DM: Recorded message?

Colonel K: Don't interrupt, DM. I had to send this recorded message as normal communications aren't available.

  • Team Rocket Wins: Greenback actually gets the best of DM at the conclusion of "The Wild, Wild Goose Chase", when DM realises that Greenback has just sent him on a... well, you know.

 Penfold: Go ahead, Chief...have a good shout.



 Greenback: At the press of a button, I could smother the Earth with snow, drown it in rain, wreck it with gales, and cloak it with fog.

Stiletto: Why not just wait for summer?


 DM: We're here to find out about your brother.

Mac The Spoon: An' why shood I tell ye about 'im?

DM: Because if you don't, this story will come to a grinding stop and our viewers will never forgive us.

  • Your Size May Vary: Sometimes the animators were inconsistent with the size of DM and Penfold, even though the beginning of every episode shows them living in a pillar box.
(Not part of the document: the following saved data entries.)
(** Keys and proofs are opaque to the program.  [Setup] and [Prove] draw
    randomness, passed explicitly.  The laws are those of an honest
    Groth16 run with keys of one setup: the prover solves the constraint
    system first and fails when it is not satisfied, succeeds when it is,
    and a proof it returns verifies against the public part of its
    witness.  [Verify] is total here: the panics of the library on a proof
    that holds no value, or on a key of another kind, are outside this
    model. *)
Class Backend : Type := {
  ProvingKey : Type;
  VerifyingKey : Type;
  Proof : Type;
  Rand : Type;
  Setup : constraint.ConstraintSystem -> Rand
          -> result (ProvingKey * VerifyingKey);
  Prove : constraint.ConstraintSystem -> ProvingKey -> witness.Witness
          -> Rand -> result Proof;
  Verify : Proof -> VerifyingKey -> witness.Witness -> result unit;
  Prove_solves : forall r1cs rs pk vk w rp proof,
    Setup r1cs rs = Ok (pk, vk) ->
    Prove r1cs pk w rp = Ok proof -> r1cs w = Ok ();
  Prove_complete : forall r1cs rs pk vk w rp,
    Setup r1cs rs = Ok (pk, vk) ->
    r1cs w = Ok () -> is_Ok (Prove r1cs pk w rp);
  Verify_complete : forall r1cs rs pk vk w rp proof publicWitness,
    Setup r1cs rs = Ok (pk, vk) ->
    Prove r1cs pk w rp = Ok proof ->
    witness.Public w = Ok publicWitness ->
    Verify proof vk publicWitness = Ok ()
}.

End groth16.

(** ** The program *)

Section Program.

Context {B : groth16.Backend}.

(** [Credential]: a simplified Verifiable Credential.  [Proof] is a
    pointer: [None] is nil. *)
Record Credential : Type := mkCredential {
  ID : string;
  Type_ : list string;
  Issuer : string;
  IssuanceDate : Time;
  Subject : gmap string value;
  Proof : option groth16.Proof
}.

(** [Wallet] stores user credentials. *)
Record Wallet : Type := mkWallet {
  Credentials : list Credential
}.

Definition NewWallet : result Wallet :=
  Ok {| Credentials := [] |}.

(** What [IssueCredential] takes from its environment: the three readings
    of [time.Now()], in program order, and the randomness of the prover. *)
Record Env : Type := mkEnv {
  now_currentYear : Time;
  now_ID : Time;
  now_IssuanceDate : Time;
  rand_Prove : groth16.Rand
}.

Definition InitCircuit (rs : groth16.Rand)
  : result (groth16.ProvingKey * groth16.VerifyingKey
            * constraint.ConstraintSystem) :=
  r1cs ← frontend.Compile Define;
  '(pk, vk) ← groth16.Setup r1cs rs;
  Ok (pk, vk, r1cs).

Definition generateZKProof (pk : groth16.ProvingKey)
    (r1cs : constraint.ConstraintSystem) (birthYear currentYear : Z)
    (rp : groth16.Rand)
  : result (groth16.Proof * AgeCheckCircuit frontend.Variable_) :=
  let assignment :=
    {| BirthYear := Some birthYear;      (* secret value (kept private) *)
       CurrentYear := Some currentYear |} (* public value *) in
  witness ← frontend.NewWitness assignment;
  (* Generate the proof *)
  proof ← groth16.Prove r1cs pk witness rp;
  Ok (proof, assignment).

Definition verifyZKProof (circuit : AgeCheckCircuit frontend.Variable_)
    (proof : option groth16.Proof) (vk : groth16.VerifyingKey)
  : go (option error) :=
  match frontend.NewWitness circuit with
  | Err err => Return (Some err)
  | Ok witness =>
    (* Verify the proof *)
    match witness.Public witness with
    | Err err => Return (Some err)
    | Ok publicWitness =>
      match proof with
      | None => Panic  (* [*proof] of a nil pointer *)
      | Some proof =>
        match groth16.Verify proof vk publicWitness with
        | Err err => Return (Some err)
        | Ok _ => Return None
        end
      end
    end
  end.

(** Creates a new VC.  The wallet behind the receiver is passed in and
    out.  Where Go returns the zero [Credential] and a nil circuit next to
    an error, the result is the error alone. *)
Definition IssueCredential (w : Wallet) (pk : groth16.ProvingKey)
    (vk : groth16.VerifyingKey) (r1cs : constraint.ConstraintSystem)
    (subject : gmap string value) (env : Env)
  : Wallet * result (Credential * AgeCheckCircuit frontend.Variable_) :=
  (* Extract birth year from subject *)
  match subject !! "birthDate"%string with
  | Some (VString birthYearFloat) =>
    (* Convert "YYYY-MM-DD" to an integer year *)
    match fmt.Sscanf birthYearFloat with
    | Err err => (w, Err (Errorf "failed to parse birth year: " err))
    | Ok birthYear =>
      (* Use the current year dynamically *)
      let currentYear := Year (now_currentYear env) in
      (* Run the ZKP proof generation *)
      match generateZKProof pk r1cs birthYear currentYear (rand_Prove env) with
      | Err err => (w, Err (Errorf "failed to generate ZKP proof: " err))
      | Ok (zkpProof, circuit) =>
        let cred :=
          {| ID := fmt.Sprintf_urn_uuid (UnixNano (now_ID env));
             Type_ := ["VerifiableCredential"; "eIDASIdentityCredential"]%string;
             Issuer := "did:example:issuer123";
             IssuanceDate := now_IssuanceDate env;
             Subject := subject;
             Proof := Some zkpProof |} in
        ({| Credentials := Credentials w ++ [cred] |}, Ok (cred, circuit))
      end
    end
  | _ => (w, Err (errorString "birthDate field is missing or not a string"))
  end.

Definition VerifyCredential (circuit : AgeCheckCircuit frontend.Variable_)
    (cred : Credential) (vk : groth16.VerifyingKey)
  : go (bool * option error) :=
  match verifyZKProof circuit (Proof cred) vk with
  | Panic => Panic
  | Return (Some err) => Return (false, Some err)
  | Return None => Return (true, None)
  end.

End Program.

Arguments Credential B : clear implicits.
Arguments Wallet B : clear implicits.
Arguments Env B : clear implicits.

(** ** The command: [issueCredential], [verifyCredential] and [main] *)

Section Command.

Context {B : groth16.Backend}.

(** What the program itself writes to standard output through [fmt], call
    by call: the format string as the source has it and its operand,
    unformatted.  What the libraries log there is no part of it. *)
Inductive operand : Type :=
  | OError (err : error)
  | OCred (cred : Credential B).

Inductive line : Type :=
  | Printf (format : string) (a : operand)
  | Println (text : string).

(** The lines that [InitCircuit], [generateZKProof] and [verifyZKProof]
    print on their error paths. *)
Definition InitCircuit_stdout (rs : groth16.Rand) : list line :=
  match frontend.Compile Define with
  | Err err => [Printf "Failed to compile circuit: %v\n" (OError err)]
  | Ok r1cs =>
    match groth16.Setup r1cs rs with
    | Err err => [Printf "Failed to setup: %v\n" (OError err)]
    | Ok _ => []
    end
  end.

Definition generateZKProof_stdout (pk : groth16.ProvingKey)
    (r1cs : constraint.ConstraintSystem) (birthYear currentYear : Z)
    (rp : groth16.Rand) : list line :=
  let assignment :=
    {| BirthYear := Some birthYear; CurrentYear := Some currentYear |} in
  match frontend.NewWitness assignment with
  | Err err => [Printf "Failed to create witness: %v\n" (OError err)]
  | Ok witness =>
    match groth16.Prove r1cs pk witness rp with
    | Err err => [Printf "Failed to generate proof: %v\n" (OError err)]
    | Ok _ => []
    end
  end.

Definition verifyZKProof_stdout (circuit : AgeCheckCircuit frontend.Variable_)
    (proof : option groth16.Proof) (vk : groth16.VerifyingKey) : list line :=
  match frontend.NewWitness circuit with
  | Err err => [Printf "Failed to create witness: %v\n" (OError err)]
  | Ok witness =>
    match witness.Public witness with
    | Err err => [Printf "Failed to get public witness: %v\n" (OError err)]
    | Ok publicWitness =>
      match proof with
      | None => []
      | Some proof =>
        match groth16.Verify proof vk publicWitness with
        | Err err => [Printf "Proof verification failed: %v\n" (OError err)]
        | Ok _ => []
        end
      end
    end
  end.

(** [IssueCredential] prints through [generateZKProof] only. *)
Definition IssueCredential_stdout (pk : groth16.ProvingKey)
    (r1cs : constraint.ConstraintSystem) (subject : gmap string value)
    (env : Env B) : list line :=
  match subject !! "birthDate"%string with
  | Some (VString birthYearFloat) =>
    match fmt.Sscanf birthYearFloat with
    | Err _ => []
    | Ok birthYear =>
      generateZKProof_stdout pk r1cs birthYear (Year (now_currentYear env))
        (rand_Prove env)
    end
  | _ => []
  end.

(** [issueCredential]: the wallet after the call, the lines printed, and
    the two pointers returned, both nil or both set. *)
Definition issueCredential (pk : groth16.ProvingKey)
    (vk : groth16.VerifyingKey) (r1cs : constraint.ConstraintSystem)
    (w : Wallet B) (env : Env B)
  : Wallet B * list line
    * option (Credential B * AgeCheckCircuit frontend.Variable_) :=
  let subject : gmap string value :=
    (<["id" := VString "did:example:user123"]>
    (<["givenName" := VString "Adrien"]>
    (<["familyName" := VString "Smith"]>
    (<["birthDate" := VString "1984-01-01"]>
    (<["nationality" := VString "FR"]> ∅)))))%string in
  let stdout := IssueCredential_stdout pk r1cs subject env in
  match IssueCredential w pk vk r1cs subject env with
  | (w', Err err) =>
    (w', stdout ++ [Printf "Failed to issue credential: %v\n" (OError err)],
     None)
  | (w', Ok (cred, circuit)) =>
    (w', stdout ++ [Printf "Cred: %v\n" (OCred cred)], Some (cred, circuit))
  end.

(** [verifyCredential], on the pointers that [issueCredential] returns.
    With a nil credential [VerifyCredential] panics on [cred.Proof] before
    anything is printed. *)
Definition verifyCredential
    (p : option (Credential B * AgeCheckCircuit frontend.Variable_))
    (vk : groth16.VerifyingKey) : list line * go unit :=
  match p with
  | None => ([], Panic)
  | Some (c, circuit) =>
    let stdout := verifyZKProof_stdout circuit (Proof c) vk in
    match VerifyCredential circuit c vk with
    | Panic => (stdout, Panic)
    | Return (valid, Some err) =>
      (stdout ++ [Printf "Verification error: %v\n" (OError err)], Return ())
    | Return (valid, None) =>
      if valid
      then (stdout ++ [Println "Credential is valid."], Return ())
      else (stdout ++ [Println "Credential is not valid."], Return ())
    end
  end.

(** How the process ends: [main] returns, [log.Fatal] exits with status 1,
    or a panic crashes it. *)
Inductive exit : Type :=
  | Exit0
  | Fatal (err : error)
  | Crashed.

(** [main], from the randomness of the setup and the environment of the
    issuance: the lines printed and the way the process ends. *)
Definition main (rs : groth16.Rand) (env : Env B) : list line * exit :=
  match NewWallet with
  | Err err => ([], Fatal err)
  | Ok wallet =>
    match InitCircuit rs with
    | Err err => (InitCircuit_stdout rs, Fatal err)
    | Ok (pk, vk, r1cs) =>
      let '(_, stdout1, p) := issueCredential pk vk r1cs wallet env in
      let '(stdout2, r) := verifyCredential p vk in
      (InitCircuit_stdout rs ++ stdout1 ++ stdout2,
       match r with
       | Return _ => Exit0
       | Panic => Crashed
       end)
    end
  end.

End Command.

Arguments operand B : clear implicits.
Arguments line B : clear implicits.

(** A result with the [Subject] of its credential blanked. *)
Definition erase_Subject {B : groth16.Backend}
    (r : result (Credential B * AgeCheckCircuit frontend.Variable_))
  : result (Credential B * AgeCheckCircuit frontend.Variable_) :=
  match r with
  | Ok (cred, circuit) =>
    Ok ({| ID := ID cred; Type_ := Type_ cred; Issuer := Issuer cred;
           IssuanceDate := IssuanceDate cred; Subject := ∅;
           Proof := Proof cred |}, circuit)
  | Err err => Err err
  end.

(** ** Vocabulary of the properties *)

(** The constraint system that [InitCircuit] compiles. *)
Definition AgeCheck_r1cs : constraint.ConstraintSystem :=
  frontend.solver Define.

(** The outcome of comparing two representatives. *)
Definition cmp3 (i1 i2 : Z) : Fr :=
  if i2 <? i1 then toFr 1 else if i1 =? i2 then toFr 0 else toFr (-1).

(** An issuance that returns a credential whose proof verifies. *)
Definition issued_and_verifies {B : groth16.Backend}
    (out : Wallet B * result (Credential B * AgeCheckCircuit frontend.Variable_))
    (vk : groth16.VerifyingKey) : Prop :=
  exists cred circuit,
    snd out = Ok (cred, circuit)
    /\ VerifyCredential circuit cred vk = Return (true, None).

(** The value of a run of decimal digits, in arbitrary precision. *)
Definition digitsValue (n : Z) (ds : list rune) : Z :=
  fold_left (fun acc c => acc * 10 + (c - 48)) ds n.

Definition all (ok : rune -> bool) (rs : list rune) : Prop :=
  Forall (fun r => ok r = true) rs.

(** The next rune, if any, fails [ok]. *)
Definition stops (ok : rune -> bool) (rs : list rune) : Prop :=
  match rs with
  | [] => True
  | r :: _ => ok r = false
  end.

(** A token as [scanInt] hands it to [ParseInt]: an optional sign and at
    least one digit. *)
Definition signed (sg : list rune) (v : Z) : Z :=
  match sg with
  | [45] => - v
  | _ => v
  end.

Definition is_sign (sg : list rune) : Prop :=
  sg = [] \/ sg = [43] \/ sg = [45].

(** White space that [SkipSpace] steps over: a space other than newline. *)
Definition blank (r : rune) : bool := fmt.isSpace r && negb (r =? 10).

(** The input that [scanInt] accepts: blanks, an optional sign, a maximal
    run of digits, whose value [v] fits a Go [int]. *)
Definition leading_int (input : list rune) (v : Z) (rest : list rune) : Prop :=
  exists sp sg ds,
    input = sp ++ sg ++ ds ++ rest
    /\ all blank sp /\ is_sign sg
    /\ ds <> [] /\ all strconv.isDigit ds /\ stops strconv.isDigit rest
    /\ v = signed sg (digitsValue 0 ds) /\ is_int v.

(** The date format of the specification: [YYYY-MM-DD], ten characters,
    digits around two hyphens. *)
Definition is_YYYY_MM_DD (s : string) : bool :=
  match utf8.bytes s with
  | [y1; y2; y3; y4; h1; m1; m2; h2; d1; d2] =>
    forallb strconv.isDigit [y1; y2; y3; y4; m1; m2; d1; d2]
    && (h1 =? 45) && (h2 =? 45)
  | _ => false
  end.

(** A map that holds the value [v] under some key. *)
Definition holds_value (m : gmap string value) (v : value) : Prop :=
  exists k, m !! k = Some v.

(** Lines other than the verdict "not valid". *)
Definition not_the_invalid_verdict {B : groth16.Backend} (l : line B) : Prop :=
  l <> Println "Credential is not valid.".

(** ** An ideal backend *)

Module ideal.

(** An ideal proof records the setup it was made under and the public
    statement it is bound to. *)
Record proof : Type := mkProof {
  setup_id : nat;
  statement : list Fr;
  nonce : nat
}.

Definition Setup (r1cs : constraint.ConstraintSystem) (rs : nat)
  : result (nat * nat) := Ok (rs, rs).

Definition Prove (r1cs : constraint.ConstraintSystem) (pk : nat)
    (w : witness.Witness) (rp : nat) : result proof :=
  match r1cs w with
  | Ok _ => Ok {| setup_id := pk; statement := witness.public w; nonce := rp |}
  | Err e => Err e
  end.

Definition Verify (p : proof) (vk : nat) (publicWitness : witness.Witness)
  : result unit :=
  if decide (setup_id p = vk /\ statement p = witness.public publicWitness)
  then Ok () else Err (ErrBackend 0).

Lemma Prove_solves r1cs rs pk vk w rp p :
  Setup r1cs rs = Ok (pk, vk) -> Prove r1cs pk w rp = Ok p -> r1cs w = Ok ().
Proof.
  intros _. unfold Prove. destruct (r1cs w) as [[]|e]; [reflexivity|discriminate].
Qed.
A lot of the time they were their normal rodent size, but sometimes they were the size of short humans.
    • It wasn't just DM and Penfold. The episode "Bandits, Beans and Ballyhoo" even had Mexican bandito El Loco smuggling himself into the country by hiding in their luggage, and he doesn't exactly have any trouble fitting inside the pillar box.